The problem:
Of all the lines below, return only those starting with the line holding "Lemma wrap32_shift_changes o" and going on through the line holding "what [GetDataLeft] reports", exactly as written.
---*---
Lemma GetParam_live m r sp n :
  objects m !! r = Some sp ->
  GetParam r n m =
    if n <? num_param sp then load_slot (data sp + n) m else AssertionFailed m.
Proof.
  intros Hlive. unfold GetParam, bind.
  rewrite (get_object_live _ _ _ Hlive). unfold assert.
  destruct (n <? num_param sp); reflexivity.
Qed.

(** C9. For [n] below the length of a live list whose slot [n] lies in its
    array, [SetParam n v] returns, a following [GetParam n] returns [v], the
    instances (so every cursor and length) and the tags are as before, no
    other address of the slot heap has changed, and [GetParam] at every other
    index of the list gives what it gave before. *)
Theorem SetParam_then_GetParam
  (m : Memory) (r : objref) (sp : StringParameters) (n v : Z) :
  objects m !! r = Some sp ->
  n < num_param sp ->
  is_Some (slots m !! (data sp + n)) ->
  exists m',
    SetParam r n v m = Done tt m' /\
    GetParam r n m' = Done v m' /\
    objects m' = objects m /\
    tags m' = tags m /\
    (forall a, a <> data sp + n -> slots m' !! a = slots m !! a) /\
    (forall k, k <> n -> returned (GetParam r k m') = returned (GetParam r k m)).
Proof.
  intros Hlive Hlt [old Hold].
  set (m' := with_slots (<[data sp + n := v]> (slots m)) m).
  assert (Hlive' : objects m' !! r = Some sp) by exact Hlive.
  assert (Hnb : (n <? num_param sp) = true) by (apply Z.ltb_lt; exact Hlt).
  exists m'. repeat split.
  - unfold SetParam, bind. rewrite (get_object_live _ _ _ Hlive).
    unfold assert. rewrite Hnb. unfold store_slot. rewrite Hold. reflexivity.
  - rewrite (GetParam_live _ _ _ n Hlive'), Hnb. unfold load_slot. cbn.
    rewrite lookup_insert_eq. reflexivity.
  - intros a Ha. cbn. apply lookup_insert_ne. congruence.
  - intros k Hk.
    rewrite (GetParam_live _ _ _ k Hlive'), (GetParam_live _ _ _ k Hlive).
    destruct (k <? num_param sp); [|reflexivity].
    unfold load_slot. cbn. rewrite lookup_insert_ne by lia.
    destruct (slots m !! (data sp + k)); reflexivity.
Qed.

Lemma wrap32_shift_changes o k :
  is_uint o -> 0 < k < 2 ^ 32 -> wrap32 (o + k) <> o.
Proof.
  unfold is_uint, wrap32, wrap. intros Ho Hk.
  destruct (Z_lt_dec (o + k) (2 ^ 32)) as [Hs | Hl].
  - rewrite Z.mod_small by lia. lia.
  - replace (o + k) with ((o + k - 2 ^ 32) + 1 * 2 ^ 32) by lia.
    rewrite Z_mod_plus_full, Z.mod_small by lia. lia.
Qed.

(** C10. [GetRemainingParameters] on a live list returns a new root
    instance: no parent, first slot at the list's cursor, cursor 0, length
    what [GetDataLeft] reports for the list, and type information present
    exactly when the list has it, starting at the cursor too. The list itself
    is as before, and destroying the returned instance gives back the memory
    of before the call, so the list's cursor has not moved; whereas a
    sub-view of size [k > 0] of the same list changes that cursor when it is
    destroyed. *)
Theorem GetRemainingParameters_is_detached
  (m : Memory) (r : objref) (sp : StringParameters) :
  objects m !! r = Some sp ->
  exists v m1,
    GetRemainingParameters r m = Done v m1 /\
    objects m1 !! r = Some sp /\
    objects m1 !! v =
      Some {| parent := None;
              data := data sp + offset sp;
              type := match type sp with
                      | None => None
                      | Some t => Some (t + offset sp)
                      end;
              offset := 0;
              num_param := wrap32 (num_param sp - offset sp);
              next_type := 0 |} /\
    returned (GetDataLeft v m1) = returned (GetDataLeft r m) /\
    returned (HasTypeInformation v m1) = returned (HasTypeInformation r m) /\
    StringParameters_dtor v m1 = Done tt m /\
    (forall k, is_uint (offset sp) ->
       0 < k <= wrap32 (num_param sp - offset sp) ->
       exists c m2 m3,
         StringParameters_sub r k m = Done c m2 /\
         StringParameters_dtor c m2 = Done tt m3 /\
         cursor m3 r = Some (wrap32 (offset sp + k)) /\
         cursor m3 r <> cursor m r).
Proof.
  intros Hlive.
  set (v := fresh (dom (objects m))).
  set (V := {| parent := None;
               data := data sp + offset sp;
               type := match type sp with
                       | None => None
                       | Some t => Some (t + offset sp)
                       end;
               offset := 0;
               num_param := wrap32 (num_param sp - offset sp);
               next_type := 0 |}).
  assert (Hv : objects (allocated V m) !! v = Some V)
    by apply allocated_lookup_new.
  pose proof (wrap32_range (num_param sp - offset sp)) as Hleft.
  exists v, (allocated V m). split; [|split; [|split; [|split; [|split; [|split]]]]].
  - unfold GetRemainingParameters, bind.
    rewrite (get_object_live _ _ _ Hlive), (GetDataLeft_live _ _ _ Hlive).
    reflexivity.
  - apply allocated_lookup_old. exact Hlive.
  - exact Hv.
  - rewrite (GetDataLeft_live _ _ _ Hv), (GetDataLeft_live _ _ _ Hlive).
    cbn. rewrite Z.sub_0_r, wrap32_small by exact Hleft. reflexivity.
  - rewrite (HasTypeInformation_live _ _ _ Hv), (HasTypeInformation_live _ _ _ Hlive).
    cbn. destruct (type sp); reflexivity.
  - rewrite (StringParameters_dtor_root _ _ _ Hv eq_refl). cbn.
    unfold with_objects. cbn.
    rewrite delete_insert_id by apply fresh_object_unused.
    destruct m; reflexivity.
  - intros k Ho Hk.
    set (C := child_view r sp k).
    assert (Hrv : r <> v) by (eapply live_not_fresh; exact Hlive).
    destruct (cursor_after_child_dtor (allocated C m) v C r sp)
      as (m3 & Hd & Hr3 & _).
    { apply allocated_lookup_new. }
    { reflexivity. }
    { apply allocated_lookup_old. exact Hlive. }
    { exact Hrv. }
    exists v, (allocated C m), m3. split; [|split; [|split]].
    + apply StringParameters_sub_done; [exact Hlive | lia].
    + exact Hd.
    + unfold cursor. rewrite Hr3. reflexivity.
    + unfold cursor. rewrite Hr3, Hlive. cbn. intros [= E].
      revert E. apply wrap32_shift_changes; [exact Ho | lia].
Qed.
---*---
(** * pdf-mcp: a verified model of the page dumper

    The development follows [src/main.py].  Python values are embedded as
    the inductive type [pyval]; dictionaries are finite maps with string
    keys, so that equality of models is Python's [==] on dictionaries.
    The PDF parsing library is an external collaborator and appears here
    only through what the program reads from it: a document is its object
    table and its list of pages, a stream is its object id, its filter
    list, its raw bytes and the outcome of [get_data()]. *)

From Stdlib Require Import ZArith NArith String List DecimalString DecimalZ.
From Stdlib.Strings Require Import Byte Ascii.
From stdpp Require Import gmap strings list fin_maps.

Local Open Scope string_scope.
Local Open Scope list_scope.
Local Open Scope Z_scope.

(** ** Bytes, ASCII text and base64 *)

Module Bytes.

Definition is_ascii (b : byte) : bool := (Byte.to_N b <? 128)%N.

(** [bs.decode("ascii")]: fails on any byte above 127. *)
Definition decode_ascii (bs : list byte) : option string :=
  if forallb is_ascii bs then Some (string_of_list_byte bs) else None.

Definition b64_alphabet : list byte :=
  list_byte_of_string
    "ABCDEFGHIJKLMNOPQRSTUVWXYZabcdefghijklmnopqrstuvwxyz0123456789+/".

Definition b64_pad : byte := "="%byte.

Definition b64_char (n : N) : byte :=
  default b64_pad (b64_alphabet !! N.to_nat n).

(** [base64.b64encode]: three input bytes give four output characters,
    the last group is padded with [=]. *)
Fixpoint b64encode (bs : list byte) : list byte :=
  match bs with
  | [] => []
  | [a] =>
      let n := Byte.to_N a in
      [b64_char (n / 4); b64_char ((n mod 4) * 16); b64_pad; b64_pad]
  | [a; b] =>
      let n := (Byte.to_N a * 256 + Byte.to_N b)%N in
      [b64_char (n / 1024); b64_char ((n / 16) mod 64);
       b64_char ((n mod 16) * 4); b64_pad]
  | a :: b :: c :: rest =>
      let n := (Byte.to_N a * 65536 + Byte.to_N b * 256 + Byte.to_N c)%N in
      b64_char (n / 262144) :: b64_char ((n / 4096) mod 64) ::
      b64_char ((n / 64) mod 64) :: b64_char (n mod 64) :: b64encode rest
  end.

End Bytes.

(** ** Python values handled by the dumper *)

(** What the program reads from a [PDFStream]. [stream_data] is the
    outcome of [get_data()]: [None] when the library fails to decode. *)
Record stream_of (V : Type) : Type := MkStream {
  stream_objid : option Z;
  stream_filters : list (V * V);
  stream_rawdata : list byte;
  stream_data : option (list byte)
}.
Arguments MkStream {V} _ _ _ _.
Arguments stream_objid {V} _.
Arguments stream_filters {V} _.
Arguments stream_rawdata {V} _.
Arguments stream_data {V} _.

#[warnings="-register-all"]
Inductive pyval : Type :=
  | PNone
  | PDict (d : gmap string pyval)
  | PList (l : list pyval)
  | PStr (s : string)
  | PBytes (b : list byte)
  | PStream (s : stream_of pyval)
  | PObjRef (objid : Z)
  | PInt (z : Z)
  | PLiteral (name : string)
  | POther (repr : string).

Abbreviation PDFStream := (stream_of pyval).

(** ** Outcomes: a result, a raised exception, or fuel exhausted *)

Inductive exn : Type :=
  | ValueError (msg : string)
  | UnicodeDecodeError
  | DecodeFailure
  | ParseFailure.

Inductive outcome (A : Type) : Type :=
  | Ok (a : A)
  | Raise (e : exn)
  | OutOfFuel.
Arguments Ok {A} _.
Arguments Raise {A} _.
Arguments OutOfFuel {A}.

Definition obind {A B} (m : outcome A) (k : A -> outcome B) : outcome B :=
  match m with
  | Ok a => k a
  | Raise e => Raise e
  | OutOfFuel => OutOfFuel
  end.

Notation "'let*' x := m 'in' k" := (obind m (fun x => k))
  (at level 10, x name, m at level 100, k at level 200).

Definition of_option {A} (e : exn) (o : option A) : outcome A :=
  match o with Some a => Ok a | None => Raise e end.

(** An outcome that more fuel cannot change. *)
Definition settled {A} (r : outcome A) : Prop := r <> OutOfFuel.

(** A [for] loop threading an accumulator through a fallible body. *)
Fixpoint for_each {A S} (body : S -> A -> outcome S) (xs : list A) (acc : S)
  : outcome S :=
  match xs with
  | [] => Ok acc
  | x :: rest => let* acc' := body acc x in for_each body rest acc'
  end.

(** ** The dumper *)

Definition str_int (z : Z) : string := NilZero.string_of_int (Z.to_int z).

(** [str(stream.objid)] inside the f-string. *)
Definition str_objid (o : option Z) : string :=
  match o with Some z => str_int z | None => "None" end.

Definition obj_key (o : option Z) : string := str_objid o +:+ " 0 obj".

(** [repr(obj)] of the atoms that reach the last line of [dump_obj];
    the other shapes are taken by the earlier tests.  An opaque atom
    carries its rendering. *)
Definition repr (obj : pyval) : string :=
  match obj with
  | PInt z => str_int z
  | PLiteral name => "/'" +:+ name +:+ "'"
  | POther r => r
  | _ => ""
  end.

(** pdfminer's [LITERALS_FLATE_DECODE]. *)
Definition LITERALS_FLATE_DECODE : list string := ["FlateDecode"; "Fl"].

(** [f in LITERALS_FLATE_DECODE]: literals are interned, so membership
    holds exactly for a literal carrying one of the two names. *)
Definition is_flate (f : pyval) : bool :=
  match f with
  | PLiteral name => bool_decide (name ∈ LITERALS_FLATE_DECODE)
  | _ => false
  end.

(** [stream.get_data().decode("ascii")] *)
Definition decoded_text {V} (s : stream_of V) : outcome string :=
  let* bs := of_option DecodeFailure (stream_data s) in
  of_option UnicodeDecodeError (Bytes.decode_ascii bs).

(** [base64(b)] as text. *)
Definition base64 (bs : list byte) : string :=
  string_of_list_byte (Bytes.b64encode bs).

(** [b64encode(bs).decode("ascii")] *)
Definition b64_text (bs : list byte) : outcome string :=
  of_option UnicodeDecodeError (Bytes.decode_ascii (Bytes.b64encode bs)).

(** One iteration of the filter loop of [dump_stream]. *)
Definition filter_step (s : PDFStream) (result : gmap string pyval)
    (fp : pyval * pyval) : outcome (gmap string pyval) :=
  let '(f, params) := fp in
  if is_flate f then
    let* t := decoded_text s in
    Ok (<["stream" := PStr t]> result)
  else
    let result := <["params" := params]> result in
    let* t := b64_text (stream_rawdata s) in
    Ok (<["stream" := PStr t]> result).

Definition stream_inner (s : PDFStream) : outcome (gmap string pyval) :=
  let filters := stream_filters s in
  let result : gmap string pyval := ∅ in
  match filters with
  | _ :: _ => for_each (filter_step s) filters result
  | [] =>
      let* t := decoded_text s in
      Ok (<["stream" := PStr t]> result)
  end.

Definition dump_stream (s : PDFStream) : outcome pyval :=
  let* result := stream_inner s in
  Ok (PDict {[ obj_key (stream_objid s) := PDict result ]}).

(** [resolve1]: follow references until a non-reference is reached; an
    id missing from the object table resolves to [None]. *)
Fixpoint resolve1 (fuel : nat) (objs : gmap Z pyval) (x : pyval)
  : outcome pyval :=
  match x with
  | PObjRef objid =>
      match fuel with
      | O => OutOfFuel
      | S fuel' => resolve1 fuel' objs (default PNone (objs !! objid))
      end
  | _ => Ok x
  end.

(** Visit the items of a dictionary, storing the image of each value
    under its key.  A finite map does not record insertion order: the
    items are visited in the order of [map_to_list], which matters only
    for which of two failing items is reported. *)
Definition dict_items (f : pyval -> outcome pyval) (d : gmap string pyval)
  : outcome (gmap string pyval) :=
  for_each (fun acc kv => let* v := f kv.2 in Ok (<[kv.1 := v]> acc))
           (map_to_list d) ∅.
---*---
Response area:
Lemma wrap32_shift_changes o k :
  is_uint o -> 0 < k < 2 ^ 32 -> wrap32 (o + k) <> o.
Proof.
  unfold is_uint, wrap32, wrap. intros Ho Hk.
  destruct (Z_lt_dec (o + k) (2 ^ 32)) as [Hs | Hl].
  - rewrite Z.mod_small by lia. lia.
  - replace (o + k) with ((o + k - 2 ^ 32) + 1 * 2 ^ 32) by lia.
    rewrite Z_mod_plus_full, Z.mod_small by lia. lia.
Qed.

(** C10. [GetRemainingParameters] on a live list returns a new root
    instance: no parent, first slot at the list's cursor, cursor 0, length
    what [GetDataLeft] reports for the list, and type information present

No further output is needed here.